Eating clean is important to prevent adding toxins to your body. Here are some tips to making "organic" affordable
When we feel symptoms of any illness or disease we finally realize that our immune system has been compromised and we are losing the defensive fight against the crap that is attacking us.
We are often a result of what we eat. If our health is a reflection of our diet and we are in control of what's on the end of our fork, how do you choose to make yourself feel?
The statistics say that 1 out of 3 women and 1 out of every 2 men will be diagnosed with some form of cancer in their lifetime. There are a ridiculous amount of reasons and causes for this, some of which are genetic and some are frankly influenced by man.
Our brains over time have developed so much faster than our digestive system. What we can produce in the lab and how we can manipulate nature has become so complex yet once we consider it food and smash it when we are hungry, our body become so confused as to how to turn this manufactured meal into fuel. Instead, we internally react with inflammation, our pants get too tight and we start hording fat cells like it's our job.
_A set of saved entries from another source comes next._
(* ===== verification/RSAKey.v ===== *)
(** * RSAKey: key objects and their files (QBase/RSAKey.cpp)

    A key is saved as the memory of its structure in Base64 and loaded by copying the
    decoded bytes over the structure.  The structures are laid out as the compilers for the
    supported little-endian hosts lay them out: an [unsigned short] and arrays of bytes,
    or two [unsigned int] and arrays, with no padding. *)

From S2P Require Import Prelude StdLib Enum Rsaeuro Random KeyGen Base64 QRSA.

Definition RSAKeyMinLen : Z := 512.
Definition RSAKeyMaxLen : Z := 1024.

(** ** The memory of the structures *)

Definition public_image (k : R_RSA_PUBLIC_KEY) : list Z :=
  le_bytes 2 (pub_bits k) ++ pub_modulus k ++ pub_exponent k.

Definition private_image (k : R_RSA_PRIVATE_KEY) : list Z :=
  le_bytes 2 (priv_bits k) ++ priv_modulus k ++ publicExponent k ++ priv_exponent k ++
  prime0 k ++ prime1 k ++ primeExponent0 k ++ primeExponent1 k ++ coefficient k.

Definition random_image (r : R_RANDOM_STRUCT) : list Z :=
  le_bytes 4 (bytesNeeded r) ++ rstate r ++ le_bytes 4 (Z.of_nat (outputAvailable r)) ++ output r.

Definition sizeof_public : nat := 258.
Definition sizeof_private : nat := 706.
Definition sizeof_random : nat := 40.

(** A member of [n] bytes at offset [i]. *)
Definition member (i n : nat) (b : list Z) : list Z := firstn n (skipn i b).

Definition public_of (b : list Z) : R_RSA_PUBLIC_KEY :=
  mkPublicKey (le (member 0 2 b)) (member 2 128 b) (member 130 128 b).

Definition private_of (b : list Z) : R_RSA_PRIVATE_KEY :=
  mkPrivateKey (le (member 0 2 b)) (member 2 128 b) (member 130 128 b) (member 258 128 b)
    (member 386 64 b) (member 450 64 b) (member 514 64 b) (member 578 64 b) (member 642 64 b).

Definition random_of (b : list Z) : R_RANDOM_STRUCT :=
  mkRandom (le (member 0 4 b)) (member 4 16 b) (Z.to_nat (le (member 20 4 b))) (member 24 16 b).

(** ** Files *)

(** The files by name.  [writable] and [readable] tell whether [fopen] succeeds,
    [write_count] and [read_count] what [fwrite] and [fread] return, and [new_char] whether
    a buffer of that size can be had. *)
Definition files : Type := list Z -> option (list Z).

Section RSAKey.
Context (writable readable : list Z -> bool) (write_count read_count : list Z -> list Z -> nat)
  (new_char : nat -> bool).

Definition put_file (fs : files) (pszFile pszMsg : list Z) : files := fun p =>
  if list_eq_dec Z.eq_dec p pszFile then Some pszMsg else fs p.

(** Opening for writing empties the file; what was written stays in it when the call fails. *)
Definition fileWrite (fs : files) (pszMsg pszFile : list Z) : files * Z :=
  if negb (writable pszFile) then (fs, Q_RTN_FAILE)
  else
    let n := write_count pszFile pszMsg in
    (put_file fs pszFile (firstn n pszMsg),
     if negb (Nat.eqb (length pszMsg) n) then Q_RTN_FAILE else Q_RTN_OK).

(** The text up to the first NUL; no text when anything fails. *)
Definition fileRead (fs : files) (pszFile : list Z) : list Z :=
  match fs pszFile with
  | None => []
  | Some content =>
      if negb (new_char (length content + 1)) then []
      else if negb (readable pszFile) then []
      else if negb (Nat.eqb (length content) (read_count pszFile content)) then []
      else let pBuf := content ++ [0] in firstn (strlen pBuf) pBuf
  end.

(** The bytes that replace the structure, when they have its size. *)
Definition loadInfo (fs : files) (iLens : nat) (pszFile : list Z) : option (list Z) :=
  let strFileInfo := fileRead fs pszFile in
  match strFileInfo with
  | [] => None
  | _ =>
      let strBuf := Decode strFileInfo in
      if negb (Nat.eqb (length strBuf) iLens) then None else Some strBuf
  end.

Definition saveRandom (fs : files) (key : CRSAKey) (pszFile : list Z) : files * Z :=
  fileWrite fs (Encode (random_image (m_stRandom key))) pszFile.
Definition savePublicKey (fs : files) (key : CRSAKey) (pszFile : list Z) : files * Z :=
  fileWrite fs (Encode (public_image (m_stPublicKey key))) pszFile.
Definition savePrivateKey (fs : files) (key : CRSAKey) (pszFile : list Z) : files * Z :=
  fileWrite fs (Encode (private_image (m_stPrivateKey key))) pszFile.

Definition loadPublicKey (fs : files) (key : CRSAKey) (pszFile : list Z) : CRSAKey * Z :=
  match loadInfo fs sizeof_public pszFile with
  | None => (key, Q_RTN_FAILE)
  | Some b => ({| m_stRandom := m_stRandom key; m_stPublicKey := public_of b;
                  m_stPrivateKey := m_stPrivateKey key |}, Q_RTN_OK)
  end.
Definition loadPrivateKey (fs : files) (key : CRSAKey) (pszFile : list Z) : CRSAKey * Z :=
  match loadInfo fs sizeof_private pszFile with
  | None => (key, Q_RTN_FAILE)
  | Some b => ({| m_stRandom := m_stRandom key; m_stPublicKey := m_stPublicKey key;
                  m_stPrivateKey := private_of b |}, Q_RTN_OK)
  end.
Definition loadRandom (fs : files) (key : CRSAKey) (pszFile : list Z) : CRSAKey * Z :=
  match loadInfo fs sizeof_random pszFile with
  | None => (key, Q_RTN_FAILE)
  | Some b => ({| m_stRandom := random_of b; m_stPublicKey := m_stPublicKey key;
                  m_stPrivateKey := m_stPrivateKey key |}, Q_RTN_OK)
  end.

(** [creatKey]: [read] gives the clock readings of the seeding and [idums] the state of its
    generator; [fuel] bounds the search for primes. *)
Definition creatKey (read : nat -> readings) (idums : Z) (fuel : nat) (key : CRSAKey) (usKeyLens : Z)
  : option (CRSAKey * Z) :=
  if (usKeyLens <? RSAKeyMinLen) || (usKeyLens >? RSAKeyMaxLen) then Some (key, Q_RTN_FAILE)
  else
    let? random := R_RandomCreate read idums (m_stRandom key) in
    let? (iRtn, pub, priv, random) :=
      R_GeneratePEMKeys fuel (m_stPublicKey key) (m_stPrivateKey key) (mkProtoKey usKeyLens true) random in
    Some ({| m_stRandom := random; m_stPublicKey := pub; m_stPrivateKey := priv |}, iRtn).

End RSAKey.

(** ** Structures and their memory *)

Record public_struct (k : R_RSA_PUBLIC_KEY) : Prop := {
  pu_bits : 0 <= pub_bits k < 2 ^ 16;
  pu_bytes : bytes (pub_modulus k ++ pub_exponent k);
  pu_lengths : length (pub_modulus k) = 128%nat /\ length (pub_exponent k) = 128%nat
}.

Record private_struct (k : R_RSA_PRIVATE_KEY) : Prop := {
  pr_bits : 0 <= priv_bits k < 2 ^ 16;
  pr_bytes : bytes (priv_modulus k ++ publicExponent k ++ priv_exponent k ++ prime0 k ++ prime1 k ++
                    primeExponent0 k ++ primeExponent1 k ++ coefficient k);
  pr_lengths : length (priv_modulus k) = 128%nat /\ length (publicExponent k) = 128%nat /\
    length (priv_exponent k) = 128%nat /\ length (prime0 k) = 64%nat /\ length (prime1 k) = 64%nat /\
    length (primeExponent0 k) = 64%nat /\ length (primeExponent1 k) = 64%nat /\ length (coefficient k) = 64%nat
}.

Record random_struct (r : R_RANDOM_STRUCT) : Prop := {
  ra_counts : 0 <= bytesNeeded r < 2 ^ 32 /\ Z.of_nat (outputAvailable r) < 2 ^ 32;
  ra_bytes : bytes (rstate r) /\ bytes (output r);
  ra_lengths : length (rstate r) = 16%nat /\ length (output r) = 16%nat
}.

Lemma member_head (a r : list Z) n : length a = n -> member 0 n (a ++ r) = a.
Proof. intros <-. unfold member. cbn [skipn]. apply firstn_app_len. Qed.

Lemma member_skip (a r : list Z) i n : (length a <= i)%nat -> member i n (a ++ r) = member (i - length a) n r.
Proof. intros H. unfold member. f_equal. rewrite skipn_app, skipn_all2 by exact H. reflexivity. Qed.

Lemma member_all (a : list Z) n : length a = n -> member 0 n a = a.
Proof. intros <-. apply firstn_all. Qed.

(** Reads the member a concatenation of members of known lengths has at an offset. *)
Ltac known_lengths := rewrite ?length_le_bytes; repeat match goal with
  | H : length ?a = _ |- context [length ?a] => rewrite H
  end.
Ltac read_member := repeat match goal with
  | |- context [member 0 ?n (?a ++ ?r)] => rewrite (member_head a r n) by (known_lengths; reflexivity)
  | |- context [member ?i ?n (?a ++ ?r)] =>
      rewrite (member_skip a r i n) by (known_lengths; lia); known_lengths; cbn [Nat.sub]
  | |- context [member 0 ?n ?a] => rewrite (member_all a n) by (known_lengths; reflexivity)
  end.

Lemma le_le_bytes_small n x : 0 <= x < Pn n -> le (le_bytes n x) = x.
Proof. intros H. rewrite le_le_bytes. now apply Z.mod_small. Qed.

Lemma public_of_image k : public_struct k ->
  public_of (public_image k) = k /\ length (public_image k) = sizeof_public /\ bytes (public_image k).
Proof.
  intros [Hb B [L1 L2]]. unfold public_image. splits.
  - unfold public_of. destruct k as [b m e]. cbn [pub_bits pub_modulus pub_exponent] in *.
    read_member. now rewrite le_le_bytes_small.
  - rewrite !length_app. now known_lengths.
  - apply Forall_app. auto with words.
Qed.

Lemma private_of_image k : private_struct k ->
  private_of (private_image k) = k /\ length (private_image k) = sizeof_private /\ bytes (private_image k).
Proof.
  intros [Hb B (L1 & L2 & L3 & L4 & L5 & L6 & L7 & L8)]. unfold private_image. splits.
  - unfold private_of. destruct k as [b m e d p q dp dq c].
    cbn [priv_bits priv_modulus publicExponent priv_exponent prime0 prime1 primeExponent0 primeExponent1 coefficient] in *.
    read_member. now rewrite le_le_bytes_small.
  - rewrite !length_app. now known_lengths.
  - apply Forall_app. auto with words.
Qed.

Lemma random_of_image r : random_struct r ->
  random_of (random_image r) = r /\ length (random_image r) = sizeof_random /\ bytes (random_image r).
Proof.
  intros [[H0 H1] [B1 B2] [L1 L2]]. unfold random_image. splits.
  - unfold random_of. destruct r as [n st av o]. cbn [bytesNeeded rstate outputAvailable output] in *.
    read_member. rewrite !le_le_bytes_small, Nat2Z.id by (split; [lia|first [exact (proj2 H0)|exact H1]]). reflexivity.
  - rewrite !length_app. now known_lengths.
  - rewrite !Forall_app. splits; auto with words.
Qed.

(** ** Files *)

Section Files.
Context (writable readable : list Z -> bool) (write_count read_count : list Z -> list Z -> nat)
  (new_char : nat -> bool).
Context (Hread : forall path c, readable path = true /\ read_count path c = length c) (Hnew : forall n, new_char n = true).

(** What is written whole is read back as text. *)
Lemma write_read fs fs' msg path : Forall (fun c => c <> 0) msg -> (forall m, (write_count path m <= length m)%nat) ->
  fileWrite writable write_count fs msg path = (fs', Q_RTN_OK) ->
  fileRead readable read_count new_char fs' path = msg /\ forall q, q <> path -> fs' q = fs q.
Proof.
  intros Hm Hw. unfold fileWrite. destruct (writable path); cbn [negb]; [|discriminate].
  destruct (Nat.eqb_spec (length msg) (write_count path msg)) as [E|]; cbn [negb]; [|discriminate].
  intros [= <-]. rewrite <- E, firstn_all. split.
  - unfold fileRead, put_file. destruct (list_eq_dec Z.eq_dec path path); [|congruence].
    destruct (Hread path msg) as [-> ->]. rewrite Hnew, Nat.eqb_refl. cbn [negb]. cbv zeta.
    rewrite (strlen_app msg Hm). apply firstn_app_len.
  - intros q Hq. unfold put_file. destruct (list_eq_dec Z.eq_dec q path); congruence.
Qed.

Lemma base64_no_nul l : bytes l -> Forall (fun c => c <> 0) (Encode l).
Proof.
  intros H. eapply Forall_impl; [|exact (Encode_chars l H)]. cbv beta. intros c H0 ->. destruct H0 as [H0|H0]; discriminate H0.
Qed.

Lemma save_load fs fs' image path : bytes image -> image <> [] -> (forall m, (write_count path m <= length m)%nat) ->
  fileWrite writable write_count fs (Encode image) path = (fs', Q_RTN_OK) ->
  loadInfo readable read_count new_char fs' (length image) path = Some image.
Proof.
  intros B Hne Hw E. destruct (write_read _ _ _ _ (base64_no_nul _ B) Hw E) as [R _].
  unfold loadInfo. rewrite R. pose proof (Base64_Decode_Encode image B) as D.
  destruct (Encode image) as [|c l]; [cbn in D; congruence|]. now rewrite D, Nat.eqb_refl.
Qed.
End Files.

(** ** The claims *)

(** Claim C22: key files round-trip.  Whatever key object saves its random structure, its
    public key or its private key to a file with success, any other object that loads the
    file afterwards succeeds and has that structure, byte for byte, and nothing else of it
    has changed. *)
Theorem key_files_roundtrip writable readable write_count read_count new_char fs fs' (k k' : CRSAKey) path :
  (forall path c, readable path = true /\ read_count path c = length c) -> (forall n, new_char n = true) ->
  (forall m, (write_count path m <= length m)%nat) ->
  random_struct (m_stRandom k) -> public_struct (m_stPublicKey k) -> private_struct (m_stPrivateKey k) ->
  (saveRandom writable write_count fs k path = (fs', Q_RTN_OK) ->
     loadRandom readable read_count new_char fs' k' path =
       ({| m_stRandom := m_stRandom k; m_stPublicKey := m_stPublicKey k'; m_stPrivateKey := m_stPrivateKey k' |}, Q_RTN_OK)) /\
  (savePublicKey writable write_count fs k path = (fs', Q_RTN_OK) ->
     loadPublicKey readable read_count new_char fs' k' path =
       ({| m_stRandom := m_stRandom k'; m_stPublicKey := m_stPublicKey k; m_stPrivateKey := m_stPrivateKey k' |}, Q_RTN_OK)) /\
  (savePrivateKey writable write_count fs k path = (fs', Q_RTN_OK) ->
     loadPrivateKey readable read_count new_char fs' k' path =
       ({| m_stRandom := m_stRandom k'; m_stPublicKey := m_stPublicKey k'; m_stPrivateKey := m_stPrivateKey k |}, Q_RTN_OK)).
Proof.
  intros Hr Hn Hw Sr Su Sp.
  destruct (random_of_image _ Sr) as (Er & Lr & Br). destruct (public_of_image _ Su) as (Eu & Lu & Bu).
  destruct (private_of_image _ Sp) as (Ep & Lp & Bp).
  assert (Ne : forall l n, length l = S n -> l <> [] :> list Z) by (intros l n L ->; discriminate L).
  splits; intros E.
  - unfold loadRandom. rewrite <- Lr, (save_load _ _ _ _ _ Hr Hn _ _ _ _ Br (Ne _ _ Lr) Hw E), Er. reflexivity.
  - unfold loadPublicKey. rewrite <- Lu, (save_load _ _ _ _ _ Hr Hn _ _ _ _ Bu (Ne _ _ Lu) Hw E), Eu. reflexivity.
  - unfold loadPrivateKey. rewrite <- Lp, (save_load _ _ _ _ _ Hr Hn _ _ _ _ Bp (Ne _ _ Lp) Hw E), Ep. reflexivity.
Qed.

Definition no_files : files := fun _ => None.
Definition empty_key : CRSAKey :=
  {| m_stRandom := mkRandom 0 (repeat 0 16) 0 (repeat 0 16); m_stPublicKey := mkPublicKey 0 (repeat 0 128) (repeat 0 128);
     m_stPrivateKey := mkPrivateKey 0 (repeat 0 128) (repeat 0 128) (repeat 0 128) (repeat 0 64) (repeat 0 64)
       (repeat 0 64) (repeat 0 64) (repeat 0 64) |}.

Lemma key_files_roundtrip_witness :
  let yes := fun _ : list Z => true in let all := fun _ c : list Z => length c in
  let fs' := fst (savePublicKey yes all no_files test_key [107]) in
  loadPublicKey yes all (fun _ => true) fs' empty_key [107] =
    ({| m_stRandom := m_stRandom empty_key; m_stPublicKey := m_stPublicKey test_key;
        m_stPrivateKey := m_stPrivateKey empty_key |}, Q_RTN_OK).
Proof.
  cbv zeta.
  destruct (key_files_roundtrip (fun _ => true) (fun _ => true) (fun _ c => length c) (fun _ c => length c) (fun _ => true)
    no_files (fst (savePublicKey (fun _ => true) (fun _ c => length c) no_files test_key [107])) test_key empty_key [107])
    as (_ & H & _).
  - auto.
  - reflexivity.
  - intros. apply le_n.
  - constructor; [split; [split; [discriminate|reflexivity]|reflexivity]|split; check_bytes|split; reflexivity].
  - constructor; [split; [discriminate|reflexivity]|check_bytes|split; reflexivity].
  - constructor; [split; [discriminate|reflexivity]|check_bytes|splits; reflexivity].
  - apply H. reflexivity.
Defined.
Without understanding what has been approved as a food additive, the produce section at the grocery store gets divided into two sections. The first is the more affordable "conventional" produce. Looks bright and shiny and nice and clean...harmless even. Most of which has been picked unripe and green then treated with ethylene gas to give it a ripe like appearance. The second half or maybe it's the smaller of a 60/40 split, is the "Organic" aka to most people as the "overpriced section" with vegetables that look the same as the cheap section. However, this section has been grown with more natural processes.
So what's the difference?
A few years ago I was living in Quad City, Illinois along the Mississippi River and working at one of the three casinos out there. I would often travel outside of the area and through farm country. Farmers would rotate between corn and soy beans so the landscape was pretty consistent for miles and miles. Occasionally I would see small planes cruising over the fields dipping out of the sky and skimming across the crops dusting them with a delicious blanket of chemicals made of who knows what. Once they hit the crops, they go seemingly undetected by eye. Especially in the grocery store.
If you'd like to try this experiment for yourself, here is a suggestion. Start out with a salad of organic vegetables. That way, your dish starts out with vegetables, grown the way nature intended them to be treated. Then, before you sit down to eat it, reach under the kitchen sink and find that can of insect repellent. One that kills bugs on contact for you know, 30 or 60 days, whatever they promise. Then spray your food and consider if you'd really eat that knowing that you just saw it sprayed with chemicals that kills living things. Don't eat it! But, that's what is happening in a similar process, not exact, to our food. The goal is to grow more crops, faster, for less money and generate a higher profit.
The FDA has approved well over 350 food additives that are mostly chemicals for various reasons. Farmers who choose not to use these harsh chemical fertilizers, herbicides and pesticides have to follow a strict Organic protocol and pay expensive fees to be certified that they don't use what the government has approved to use. Kind of crazy if you think about it, but not only do farmers lose some yield to some hungry pests, but they also have to pay high expenses to be proud of being organic as well.
The Nasty Dirty Dozen
Lucky for us we can reference the EPA's Dirty Dozen list. This list is published every year and updated with the top 12 produce items that contain the highest amounts of toxins. The strategy is this, if you are going to buy one of the items on this list, the suggestion is to buy these in the organic section as they will have a big impact on your health over time or in high consumption if you don't. If you are going to buy an item not on this list, then it is not so imperative to buy it organic. My suggestion though, is if you are battling a disease or know you have a compromised immune system, shop as much organic as possible.
So, what items are we talking about??
Strawberries
Spinach
Kale
Nectarines
Apples
Grapes
Peaches
Cherries
Pears
Tomatoes
Celery
Potatoes
You may think that washing, soaking or peeling these items will make a difference. All those were considered when this list was created. If you're a wine drinker, consider your favorite varietal, let's say Chardonnay, mostly because I can spell it. If you're familiar with this wine, then you'll know that a Chardonnay grown in California, Oregon, Spain or France, all taste a little different. The term in wine making is because of the terroir or the environment in which the grapes are grown. That consists of the sun light, the rain, humidity, the soil. Everything that surrounds that vine influences the flavor of the wine. Same goes for any produce. It is a product of it's environment. If chemicals have been added to the process, they aren't going away. They are absorbed in the cells.